== Exercise aim ==
Copy word for word the lines from the start of the records through the line that contains "- the token-session", both included.

== Exercise input ==
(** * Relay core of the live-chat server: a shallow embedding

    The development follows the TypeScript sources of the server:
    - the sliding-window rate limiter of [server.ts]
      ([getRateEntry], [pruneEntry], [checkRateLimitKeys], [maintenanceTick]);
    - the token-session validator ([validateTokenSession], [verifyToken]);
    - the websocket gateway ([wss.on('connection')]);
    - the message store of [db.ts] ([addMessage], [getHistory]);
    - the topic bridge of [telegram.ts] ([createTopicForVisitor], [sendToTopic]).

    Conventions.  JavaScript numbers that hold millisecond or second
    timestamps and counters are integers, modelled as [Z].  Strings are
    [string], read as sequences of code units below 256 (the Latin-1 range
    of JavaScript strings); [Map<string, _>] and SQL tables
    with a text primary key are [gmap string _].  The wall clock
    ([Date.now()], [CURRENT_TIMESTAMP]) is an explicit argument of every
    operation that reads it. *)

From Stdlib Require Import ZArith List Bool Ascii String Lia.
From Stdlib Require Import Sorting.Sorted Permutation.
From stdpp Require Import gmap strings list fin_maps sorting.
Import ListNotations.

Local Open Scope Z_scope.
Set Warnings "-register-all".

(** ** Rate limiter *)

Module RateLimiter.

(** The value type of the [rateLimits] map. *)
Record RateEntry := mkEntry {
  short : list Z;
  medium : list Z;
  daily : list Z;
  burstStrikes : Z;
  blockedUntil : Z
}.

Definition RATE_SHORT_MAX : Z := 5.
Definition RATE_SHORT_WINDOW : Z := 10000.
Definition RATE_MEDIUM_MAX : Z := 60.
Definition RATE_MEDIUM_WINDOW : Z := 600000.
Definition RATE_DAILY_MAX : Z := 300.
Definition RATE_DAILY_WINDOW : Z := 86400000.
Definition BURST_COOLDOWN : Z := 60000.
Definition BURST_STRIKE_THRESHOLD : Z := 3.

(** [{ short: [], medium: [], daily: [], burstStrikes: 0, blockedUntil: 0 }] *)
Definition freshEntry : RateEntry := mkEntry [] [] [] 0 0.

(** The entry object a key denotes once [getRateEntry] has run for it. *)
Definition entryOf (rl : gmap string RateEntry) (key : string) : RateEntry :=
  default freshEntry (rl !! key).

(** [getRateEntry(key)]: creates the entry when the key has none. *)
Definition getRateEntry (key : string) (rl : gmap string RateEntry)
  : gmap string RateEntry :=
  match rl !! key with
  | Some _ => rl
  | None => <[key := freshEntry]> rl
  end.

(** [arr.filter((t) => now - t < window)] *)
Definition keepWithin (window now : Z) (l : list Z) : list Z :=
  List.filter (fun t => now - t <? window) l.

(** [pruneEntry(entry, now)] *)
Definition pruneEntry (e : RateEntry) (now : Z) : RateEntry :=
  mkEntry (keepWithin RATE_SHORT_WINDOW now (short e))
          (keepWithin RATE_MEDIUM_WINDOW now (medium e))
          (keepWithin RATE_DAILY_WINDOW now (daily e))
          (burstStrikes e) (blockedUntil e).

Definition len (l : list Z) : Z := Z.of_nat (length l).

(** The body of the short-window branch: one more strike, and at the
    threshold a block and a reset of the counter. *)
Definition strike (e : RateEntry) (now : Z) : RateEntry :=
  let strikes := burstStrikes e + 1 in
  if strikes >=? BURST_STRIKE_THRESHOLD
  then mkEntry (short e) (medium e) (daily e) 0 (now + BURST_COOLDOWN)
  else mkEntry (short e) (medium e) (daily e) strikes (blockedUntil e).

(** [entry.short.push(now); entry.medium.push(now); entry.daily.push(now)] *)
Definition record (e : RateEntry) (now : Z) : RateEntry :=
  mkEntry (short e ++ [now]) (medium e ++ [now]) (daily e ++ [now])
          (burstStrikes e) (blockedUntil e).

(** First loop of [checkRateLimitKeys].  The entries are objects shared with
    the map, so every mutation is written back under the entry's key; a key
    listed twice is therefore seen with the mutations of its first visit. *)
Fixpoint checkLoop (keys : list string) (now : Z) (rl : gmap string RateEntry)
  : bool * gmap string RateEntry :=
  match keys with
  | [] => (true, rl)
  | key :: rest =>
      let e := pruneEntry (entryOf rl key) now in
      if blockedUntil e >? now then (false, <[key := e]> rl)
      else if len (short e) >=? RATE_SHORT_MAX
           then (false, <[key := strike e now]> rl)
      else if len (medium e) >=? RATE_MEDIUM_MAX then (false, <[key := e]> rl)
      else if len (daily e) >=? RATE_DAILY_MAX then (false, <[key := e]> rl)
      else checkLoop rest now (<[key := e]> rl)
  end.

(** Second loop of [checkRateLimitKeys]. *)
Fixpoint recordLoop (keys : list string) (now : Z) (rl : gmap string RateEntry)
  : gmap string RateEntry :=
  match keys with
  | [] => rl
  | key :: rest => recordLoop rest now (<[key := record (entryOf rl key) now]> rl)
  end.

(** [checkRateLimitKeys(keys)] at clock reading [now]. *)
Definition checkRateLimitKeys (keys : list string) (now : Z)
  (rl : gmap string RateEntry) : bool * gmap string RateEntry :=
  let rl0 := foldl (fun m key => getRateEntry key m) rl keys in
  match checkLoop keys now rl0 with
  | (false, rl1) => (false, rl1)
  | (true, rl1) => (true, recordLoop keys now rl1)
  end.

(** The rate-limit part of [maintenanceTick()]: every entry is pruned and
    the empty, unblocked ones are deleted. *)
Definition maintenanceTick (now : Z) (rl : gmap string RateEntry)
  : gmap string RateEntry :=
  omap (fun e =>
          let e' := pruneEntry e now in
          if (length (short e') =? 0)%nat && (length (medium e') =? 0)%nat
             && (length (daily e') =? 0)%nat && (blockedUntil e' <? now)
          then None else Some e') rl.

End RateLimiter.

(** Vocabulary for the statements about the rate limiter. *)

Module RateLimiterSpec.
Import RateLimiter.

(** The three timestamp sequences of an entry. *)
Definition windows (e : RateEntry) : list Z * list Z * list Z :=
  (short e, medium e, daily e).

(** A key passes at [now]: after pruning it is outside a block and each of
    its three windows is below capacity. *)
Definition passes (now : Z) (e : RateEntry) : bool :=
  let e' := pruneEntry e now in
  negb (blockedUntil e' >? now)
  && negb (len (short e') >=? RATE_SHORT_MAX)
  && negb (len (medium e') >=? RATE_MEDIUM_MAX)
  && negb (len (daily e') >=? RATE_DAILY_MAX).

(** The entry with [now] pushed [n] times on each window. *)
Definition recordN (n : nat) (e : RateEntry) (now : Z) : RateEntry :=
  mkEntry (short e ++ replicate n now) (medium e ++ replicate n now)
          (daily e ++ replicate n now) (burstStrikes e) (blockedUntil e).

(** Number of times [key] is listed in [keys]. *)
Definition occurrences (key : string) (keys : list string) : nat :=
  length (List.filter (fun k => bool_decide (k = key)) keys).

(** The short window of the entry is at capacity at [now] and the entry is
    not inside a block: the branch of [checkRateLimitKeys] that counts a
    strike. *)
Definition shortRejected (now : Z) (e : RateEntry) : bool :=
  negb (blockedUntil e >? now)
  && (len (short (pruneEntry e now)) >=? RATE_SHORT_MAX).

== Problem solution ==
(** * Relay core of the live-chat server: a shallow embedding

    The development follows the TypeScript sources of the server:
    - the sliding-window rate limiter of [server.ts]
      ([getRateEntry], [pruneEntry], [checkRateLimitKeys], [maintenanceTick]);
    - the token-session validator ([validateTokenSession], [verifyToken]);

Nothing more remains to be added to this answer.